A quick review of the System on our web-based MuniCREDIT Online shows why it has earned strong ratings of Aa2 (stable)/ AA+ (stable)/ AA (stable) from Moody’s, S&P and Fitch, respectively.
Physical Risk Exposure
DPC DATA recently expanded its ESG Risk coverage beyond State and local governments to include municipal utility enterprises.
As an enterprise fund of the City of Los Angeles, the Water System shares the City’s climate risk profile, as shown in Table 2.
Based on the ESG scores compiled by our partners at Spatial Risk Systems (SRS), the Los Angeles Water System has a rather moderate Climate Risk profile versus its peers, both in-State and nationwide, with the obvious exception of Earthquake Risk. (Note that the “Drought” scores provided by SRS only take into account potential agricultural industry losses from climate events, not the overall impact of drought on the entire local economy).

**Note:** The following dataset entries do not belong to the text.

(** * Telegram polling bot: poll lifecycle and vote recorder

    A shallow embedding of [scripts/polling_bot_unified.py] (v1.1.0) and
    [scripts/polling_bot_threading.py] (v1.0.0).  The two scripts share most
    of [BotManager] verbatim; the shared methods are embedded once in
    [Module BotManager], the methods that differ live in [Module Unified]
    and [Module Threading].

    Python values are kept as the scripts have them: [int] is [Z], [str] is
    [string], [float] is a binary64 [float], [None]-able values are
    [option]s, lists are lists.  Exceptions, [os._exit] and the mutation of
    [self.poll_payload] and of the two MongoDB collections are threaded
    through a state-and-exception monad.  Everything that leaves the
    process (Bot API requests, [asyncio.sleep], log records, collection
    inserts) is appended to a trace, stamped with the model's clock. *)

From Stdlib Require Import ZArith String Ascii List DecimalString DecimalPos DecimalZ.
From Stdlib Require Import Floats.PrimFloat Uint63.
From stdpp Require Import base list gmap strings.

Local Open Scope string_scope.
Local Open Scope list_scope.
Local Open Scope Z_scope.

(** ** Python values and control flow *)

Module Py.

(** The exceptions the scripts can meet.  All of them derive from
    [Exception], so every [except Exception] clause catches them. *)
Inductive exn : Type :=
| IndexError
| AttributeError
| ZeroDivisionError
| BotConfigError (msg : string)
| DuplicateKeyError
| TelegramError.

(** How a statement ends: normally, by raising, or by [os._exit], which
    no handler intercepts. *)
Inductive outcome (A : Type) : Type :=
| Ok (a : A)
| Raise (e : exn)
| Exit (code : Z).
Arguments Ok {A} a.
Arguments Raise {A} e.
Arguments Exit {A} code.

(** [l[i]]: indices [0 .. len-1] count from the front, [-len .. -1] from
    the back, anything else raises [IndexError]. *)
Definition index {A} (l : list A) (i : Z) : outcome A :=
  let n := Z.of_nat (length l) in
  let j := if i <? 0 then n + i else i in
  if (0 <=? j) && (j <? n) then
    match l !! Z.to_nat j with
    | Some x => Ok x
    | None => Raise IndexError
    end
  else Raise IndexError.

(** [str(i)] for an [int]. *)
Definition str_of_int (i : Z) : string := NilZero.string_of_int (Z.to_int i).

(** Truth value of an optional string ([None] and [''] are falsy). *)
Definition truthy_str (s : option string) : bool :=
  match s with
  | Some s => negb (String.eqb s "")
  | None => false
  end.

(** Truth value of an [int]. *)
Definition truthy_int (i : Z) : bool := negb (i =? 0).

(** [s or default] on an optional string. *)
Definition str_or (s : option string) (default : string) : string :=
  match s with
  | Some s => if String.eqb s "" then default else s
  | None => default
  end.

(** [float(i)], exact for [|i| < 2^53]. *)
Definition float_of_int (i : Z) : float :=
  if i <? 0 then PrimFloat.opp (PrimFloat.of_uint63 (Uint63.of_Z (- i)))
  else PrimFloat.of_uint63 (Uint63.of_Z i).

(** [a / b] on two [int]s: true division, [ZeroDivisionError] on a zero
    divisor.  The quotient is the binary64 quotient of the converted
    operands, which is what CPython returns for operands below [2^53]. *)
Definition truediv (a b : Z) : outcome float :=
  if b =? 0 then Raise ZeroDivisionError
  else Ok (PrimFloat.div (float_of_int a) (float_of_int b)).

(** [s.startswith(p)]. *)
Definition startswith (p s : string) : bool := String.prefix p s.

(** [sep.join(l)]. *)
Definition join (sep : string) (l : list string) : string := String.concat sep l.

(** [set(l)] followed by iteration.  The order in which a Python [set]
    yields its elements is unspecified; the model iterates in the order
    of [elements], and no result below depends on that order. *)
Definition iter_set (l : list Z) : list Z := elements (list_to_set l : gset Z).

End Py.

Import Py.

(** ** The state-and-exception monad *)

Section Monad.
Context {S : Type}.

Definition M (A : Type) : Type := S -> outcome A * S.

Definition ret {A} (a : A) : M A := fun s => (Ok a, s).

Definition bind {A B} (m : M A) (k : A -> M B) : M B :=
  fun s =>
    match m s with
    | (Ok a, s') => k a s'
    | (Raise e, s') => (Raise e, s')
    | (Exit c, s') => (Exit c, s')
    end.
(** * HLA typing result aggregation: extractors, aggregation and table views

    A shallow embedding of [generate_html_table.py] and [merge_results.py].

    Conventions of the embedding.
    - Text is a [string] of 8-bit characters read as the code points
      U+0000..U+00FF; a file's content is the text Python hands to the
      program, before universal-newline translation (see [read_text]).
    - A Python [dict] whose iteration order is never observed by the program
      (the keys only ever go through [set] and [sorted]) is a [gmap]; a list
      is a [list].
    - [float] values are kept as exact rationals in lowest terms; the
      rounding to binary64 is not modelled.
    - The size limits of the runtime are its defaults: [int] refuses a
      string of more than 4300 digits, the csv reader a field of more than
      131072 characters.
    - Of the generated documents the model keeps the table: its columns and
      its rows of cells; the markup around them is constant text.
    - A raised exception is the [Raise] branch of [result]; [print] and file
      writes are recorded in an event log. *)

From Stdlib Require Import String Ascii List ZArith QArith Permutation Sorted Lia.
From stdpp Require Import gmap strings list fin_maps pretty.

Local Open Scope string_scope.
Local Open Scope list_scope.

(** ** Characters and [str] methods *)

Module Text.

Definition code (c : ascii) : nat := nat_of_ascii c.

Definition in_range (lo hi : nat) (c : ascii) : bool :=
  (lo <=? code c)%nat && (code c <=? hi)%nat.

(** [str.isspace] on one character, which is also the class [\s] of [re]
    for [str] patterns. *)
Definition is_space (c : ascii) : bool :=
  in_range 9 13 c || in_range 28 32 c
  || (code c =? 133)%nat || (code c =? 160)%nat.

(** The class [\d] below U+0100. *)
Definition is_digit (c : ascii) : bool := in_range 48 57 c.

Definition is_upper (c : ascii) : bool := in_range 65 90 c.

Definition tab : ascii := ascii_of_nat 9.
Definition newline : ascii := ascii_of_nat 10.
Definition carriage_return : ascii := ascii_of_nat 13.

Fixpoint all_chars (P : ascii -> bool) (s : string) : bool :=
  match s with
  | EmptyString => true
  | String c s' => P c && all_chars P s'
  end.

(** [s.lstrip()], [s.rstrip()], [s.strip()] *)
Fixpoint lstrip (s : string) : string :=
  match s with
  | EmptyString => EmptyString
  | String c s' => if is_space c then lstrip s' else s
  end.

Fixpoint rstrip (s : string) : string :=
  match s with
  | EmptyString => EmptyString
  | String c s' =>
      match rstrip s' with
      | EmptyString => if is_space c then EmptyString else String c EmptyString
      | r => String c r
      end
  end.

Definition strip (s : string) : string := rstrip (lstrip s).

(** [s.split(sep)] for a one-character separator: always at least one
    field. *)
Fixpoint split (sep : ascii) (s : string) : list string :=
  match s with
  | EmptyString => [EmptyString]
  | String c s' =>
      if Ascii.eqb c sep then EmptyString :: split sep s'
      else match split sep s' with
           | f :: fs => String c f :: fs
           | [] => [String c EmptyString]
           end
  end.

(** [s.replace(c, '')] for a one-character [c]. *)
Fixpoint remove_char (x : ascii) (s : string) : string :=
  match s with
  | EmptyString => EmptyString
  | String c s' =>
      if Ascii.eqb c x then remove_char x s' else String c (remove_char x s')
  end.

(** [s.startswith(p)] *)
Definition startswith (p s : string) : bool := String.prefix p s.

(** Universal-newline translation done by [open(path, 'r')]: each of
    "\r\n" and "\r" is read as "\n". *)
Fixpoint read_text (raw : string) : string :=
  match raw with
  | EmptyString => EmptyString
  | String c s' =>
      if Ascii.eqb c carriage_return then
        match s' with
        | String c' _ =>
            if Ascii.eqb c' newline then read_text s'
            else String newline (read_text s')
        | EmptyString => String newline EmptyString
        end
      else String c (read_text s')
  end.

(** Iterating a text file, and [readlines()]: the lines with their
    terminating "\n" kept; an unterminated last line is a line too. *)
Fixpoint lines_from (cur : option string) (s : string) : list string :=
  match s with
  | EmptyString => match cur with Some l => [l] | None => [] end
  | String c s' =>
      let l := default EmptyString cur +:+ String c EmptyString in
      if Ascii.eqb c newline then l :: lines_from None s'
      else lines_from (Some l) s'
  end.

Definition file_lines (text : string) : list string := lines_from None text.

(** [s[k:]] and [s[:k]] *)
Fixpoint drop (k : nat) (s : string) : string :=
  match k, s with
  | S k', String _ s' => drop k' s'
  | _, _ => s
  end.

Fixpoint take (k : nat) (s : string) : string :=
  match k, s with
  | S k', String c s' => String c (take k' s')
  | _, _ => EmptyString
  end.

Fixpoint strip_prefix (p s : string) : option string :=
  match p, s with
  | EmptyString, _ => Some s
  | String a p', String b s' =>
      if Ascii.eqb a b then strip_prefix p' s' else None
  | String _ _, EmptyString => None
  end.

(** Length of the longest prefix of [s] whose characters are all in [cls]. *)
Fixpoint run_length (cls : ascii -> bool) (s : string) : nat :=
  match s with
  | String c s' => if cls c then S (run_length cls s') else 0
  | EmptyString => 0
  end.

(** Lexicographic order by code point: Python's [<=] on [str]. *)
Definition str_le (a b : string) : bool := String.leb a b.

(** A line without its final newline. *)
Fixpoint chomp (line : string) : string :=
  match line with
  | EmptyString => EmptyString
  | String c EmptyString =>
      if Ascii.eqb c newline then EmptyString else line
  | String c line' => String c (chomp line')
  end.

End Text.

(** ** Exceptions *)

Inductive exn := ValueError | CsvError.

Inductive result (A : Type) :=
| Ok (a : A)
| Raise (e : exn).
Arguments Ok {A} a.
Arguments Raise {A} e.

#[global] Instance result_ret : MRet result := fun A a => Ok a.
#[global] Instance result_bind : MBind result := fun A B f m =>
  match m with
  | Ok a => f a
  | Raise e => Raise e
  end.

(** [for x in xs: st = body(st, x)], leaving the loop at the first raise. *)
Fixpoint for_each {A St} (body : St -> A -> result St) (xs : list A) (st : St)
  : result St :=
  match xs with
  | [] => Ok st
  | x :: xs' => st' ← body st x; for_each body xs' st'
  end.

(** ** A backtracking matcher for the report pattern

    The pattern of both scripts is a sequence of literals and capturing
    groups of the shape [(class+)]; [+] is greedy and gives characters back
    one at a time when the rest of the pattern fails. *)

Module Regex.
Import Text.

Inductive atom :=
| Lit (s : string)
| Group (cls : ascii -> bool).

(** Match [p] at the start of [s]: the captured groups and the text left
    after the match. *)
Fixpoint match_here (p : list atom) (s : string)
  : option (list string * string) :=
  match p with
  | [] => Some ([], s)
  | Lit l :: p' =>
      match strip_prefix l s with
      | Some s' => match_here p' s'
      | None => None
      end
  | Group cls :: p' =>
      (fix give_back (k : nat) : option (list string * string) :=
         match k with
         | 0 => None
         | S k' =>
             match match_here p' (drop k s) with
             | Some (caps, rest) => Some (take k s :: caps, rest)
             | None => give_back k'
             end
         end) (run_length cls s)
  end.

Drought conditions obviously represent one of the most significant, if not the most significant, risk factor facing water systems in the Western and Southwestern states.

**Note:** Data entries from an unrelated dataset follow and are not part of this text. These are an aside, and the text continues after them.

(** * Scaffolder action helpers: repo URL parsing, Octokit options,
      executable bits and directory serialization

    A shallow embedding of
    [packages/backend/src/plugins/scaffolder/actions/helpers.ts].

    JavaScript strings are [string]; [null] and [undefined] are both [None]
    of an [option]; a [Buffer] is a list of bytes; a thrown value is a value
    of [Thrown]; a function that may throw returns a [result].  The platform
    and third-party primitives the module calls ([URL], the integrations
    registry, [globby], [fs], [resolveSafeChildPath], the credentials
    provider) are fields of records passed to the functions, so every
    theorem holds whatever those primitives do, unless it names an
    assumption about them. *)

From Stdlib Require Import ZArith List String Ascii Bool Lia Permutation.
From Stdlib.Strings Require Import Byte.
Import ListNotations.

Open Scope string_scope.
Open Scope Z_scope.

(** ** Thrown values and results *)

(** An [Error] object: [name], [message] and the optional [code] that
    Node's system errors carry. *)
Record JsError := mkJsError {
  name : string;
  message : string;
  code : option string
}.

(** What a [catch] clause can receive: an error object or anything else. *)
Inductive Thrown :=
| ThrownError (e : JsError)
| ThrownValue (v : string).

(** [new InputError(msg)] of [@backstage/errors]. *)
Definition InputError (msg : string) : Thrown :=
  ThrownError (mkJsError "InputError" msg None).

(** [isError] of [@backstage/errors]: an object with string [name] and
    [message]. *)
Definition isError (e : Thrown) : bool :=
  match e with
  | ThrownError _ => true
  | ThrownValue _ => false
  end.
(** * wordUP: the character-level Markov engine of [word_up.py]

    A shallow embedding of [build_markov_chain] and
    [generate_words_from_markov], and the properties of the two functions.

    - Python [str] is [string]; a character is an [ascii].
    - [Counter] is an association list in insertion order (the order in which
      [list(choices)] and [choices.values()] enumerate it).
    - [defaultdict(Counter)] is a [gmap string Counter] together with the
      lookup [dd_getitem], which stores an empty [Counter] under a missing key.
    - The set [results] is a [gset string].
    - A Python [int] ([order], [count]) is a [Z].
    - The seed [words] is a Python set; a [list string] stands for the order in
      which the [for] loop visits it.
    - [random.choices] reads the next number of a stream of draws. *)

From Stdlib Require Import ZArith String Ascii List Lia.
From stdpp Require Import base gmap sets list strings fin_maps.
From stdpp Require Import sorting.

Local Open Scope string_scope.
Local Open Scope Z_scope.

(** ** Settings *)

Definition MIN_WORD_LEN : Z := 4.
(** The literal [20] of [for _ in range(20):  # max length]. *)
Definition MAX_SYNTH_LEN : nat := 20.
Definition EXPANSION_MULTIPLIER : Z := 30.

(** ** Strings *)

Module PyStr.

(** [ch * n]: the empty string when [n <= 0]. *)
Definition repeat (ch : ascii) (n : Z) : string :=
  string_of_list_ascii (List.repeat ch (Z.to_nat n)).

(** How a slice bound is read against a string of length [len]: a negative
    bound counts from the end, and the result is clamped to [0 .. len]. *)
Definition bound (len : nat) (k : Z) : nat :=
  if k <? 0 then Z.to_nat (Z.max (k + Z.of_nat len) 0)
  else Z.to_nat (Z.min k (Z.of_nat len)).

(** [s[start:stop]]. *)
Definition slice (s : string) (start stop : Z) : string :=
  let len := String.length s in
  let a := bound len start in
  let b := bound len stop in
  substring a (b - a) s.

(** [s[1:]]. *)
Definition tail (s : string) : string :=
  match s with
  | EmptyString => EmptyString
  | String _ s' => s'
  end.

(** [s + ch] for a one-character [ch]. *)
Definition snoc (s : string) (ch : ascii) : string :=
  s ++ String ch EmptyString.

Definition chars (s : string) : list ascii := list_ascii_of_string s.

Definition len (s : string) : Z := Z.of_nat (String.length s).

End PyStr.

(** ** Counter *)

Abbreviation Counter := (list (ascii * nat)).

Module PyCounter.

(** [c[ch] += 1]: a present key is incremented in place, a missing key is
    appended with count [0 + 1]. *)
Fixpoint incr (c : Counter) (ch : ascii) : Counter :=
  match c with
  | [] => [(ch, 1%nat)]
  | (k, n) :: c' =>
      if decide (k = ch) then (k, S n) :: c' else (k, n) :: incr c' ch
  end.

(** [sum(c.values())]. *)
Definition total (c : Counter) : nat := sum_list (c.*2).

(** [list(c)]. *)
Definition keys (c : Counter) : list ascii := c.*1.

End PyCounter.

(** ** The transition model: [defaultdict(Counter)] *)

Abbreviation Model := (gmap string Counter).

(** [model[k]]: a missing key is stored with [Counter()] before it is
    returned, so a lookup can change the dictionary. *)
Definition dd_getitem (model : Model) (k : string) : Counter * Model :=
  match model !! k with
  | Some c => (c, model)
  | None => ([], <[k := []]> model)
  end.

(** [model[prefix][next_char] += 1]. *)
Definition dd_incr (model : Model) (prefix : string) (next_char : ascii) : Model :=
  let '(c, model') := dd_getitem model prefix in
  <[prefix := PyCounter.incr c next_char]> model'.

(** ** [build_markov_chain] *)

(** The body of [for i in range(len(word))]. [word[i]] is in range for
    every index the loop visits; the [None] branch stands for the
    [IndexError] that cannot occur. *)
Definition build_step (padded word : string) (order : Z) (model : Model)
    (i : nat) : Model :=
  let prefix := PyStr.slice padded (Z.of_nat i) (Z.of_nat i + order) in
  match String.get i word with
  | Some next_char => dd_incr model prefix next_char
  | None => model
  end.

(** The body of [for word in words]. *)
Definition build_word (order : Z) (model : Model) (word : string) : Model :=
  let padded := PyStr.repeat "~"%char order ++ word in
  fold_left (build_step padded word order) (seq 0 (String.length word)) model.

Definition build_markov_chain (words : list string) (order : Z) : Model :=
  fold_left (build_word order) words ∅.

(** ** [random.choices] *)

Inductive exn : Type :=
| IndexError   (* [cum_weights[-1]] of an empty population *)
| ValueError.  (* [Total of weights must be greater than zero], Python 3.9 on *)

Module PyRandom.

(** [population[bisect(cum_weights, x, 0, n - 1)]] for the population
    [(k, w) :: c]: the first key whose cumulative weight exceeds [x], and
    the last key when there is none. Weights are integers, so only the
    integer part [x] of [random() * total] decides the index. *)
Fixpoint bisect (k : ascii) (w : nat) (c : Counter) (x : nat) : ascii :=
  match c with
  | [] => k
  | (k', w') :: c' => if (x <? w)%nat then k else bisect k' w' c' (x - w)
  end.

(** [random.choices(list(c), weights=c.values())[0]], where [draw] is the
    number the generator yields at this call; [draw mod total] stands for
    the integer part of [random() * total], any value in [0 .. total - 1]. *)
Definition choices (c : Counter) (draw : nat) : exn + ascii :=
  match c with
  | [] => inl IndexError
  | (k, w) :: c' =>
      let total := PyCounter.total c in
      if (total =? 0)%nat then inl ValueError
      else inr (bisect k w c' (draw mod total))
  end.

End PyRandom.

(** ** [generate_words_from_markov] *)

(** What a run of the generator can change: the dictionary behind [model]
    (the caller's object), the set [results], and how many times
    [random.choices] has been called. *)
Record gen_state : Type := GenState {
  g_model : Model;
  g_results : gset string;
  g_calls : nat
}.

Inductive status : Type :=
| Returned             (* [return results] was reached *)
| Raised (e : exn)     (* an exception left the function *)
| OutOfFuel.           (* the [while] loop was still running *)

Section Generator.

(** The numbers the random generator yields, call after call. *)
Variable draws : nat -> nat.

(** [for _ in range(20)] with [n] rounds left. *)
Fixpoint synth (n : nat) (model : Model) (calls : nat) (prefix word : string)
    : (exn + string) * Model * nat :=
  match n with
  | O => (inr word, model, calls)
  | S n' =>
      let '(choices, model') := dd_getitem model prefix in
      match choices with
      | [] => (inr word, model', calls)
      | _ :: _ =>
          match PyRandom.choices choices (draws calls) with
          | inl e => (inl e, model', S calls)
          | inr next_char =>
              synth n' model' (S calls)
                    (PyStr.snoc (PyStr.tail prefix) next_char)
                    (PyStr.snoc word next_char)
          end
      end
  end.

(** The body of [while len(results) < count]. *)
Definition iteration (order : Z) (st : gen_state) : option exn * gen_state :=
  let prefix := PyStr.repeat "~"%char order in
  let word := EmptyString in
  match synth MAX_SYNTH_LEN (g_model st) (g_calls st) prefix word with
  | (inl e, model', calls') =>
      (Some e, GenState model' (g_results st) calls')
  | (inr word', model', calls') =>
      if MIN_WORD_LEN <=? PyStr.len word'
      then (None, GenState model' ({[word']} ∪ g_results st) calls')
      else (None, GenState model' (g_results st) calls')
  end.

According to a 2013 report by the USC Center for Sustainable Cities, the City of Angels gets its water from three main sources: the Owens River in Eastern California, and the Colorado River, and groundwater. As of FY2022, about 73% of Los Angeles’ water comes from the Metropolitan Water District of Southern California (MWDSC), a regional water distributor, through the Colorado River Aqueduct.
A River in Crisis
The Colorado River, the source of water for seven Western states, including some of the fastest-growing in the nation, has been in crisis mode as two decades of drought conditions has diminished supply in the face of rising demand. In fact, the three years of the 2020-2022 Drought were the three driest years ever recorded in California.
Last month, the seven states missed the deadline to come up with a new water use compact, leading to a federal government threat to impose drastic water allotment cuts to meet the river’s declining capacity.
Fortunately, since December 2022, a series of severe rainstorms came through the State and provided a temporary break from the relentless drought conditions. This allowed the states that depend on the Colorado River to reach a new agreement on water use reductions on May 22, 2023, at levels that are much less severe than those initially proposed. The agreement is now under review by the US Bureau of Reclamation.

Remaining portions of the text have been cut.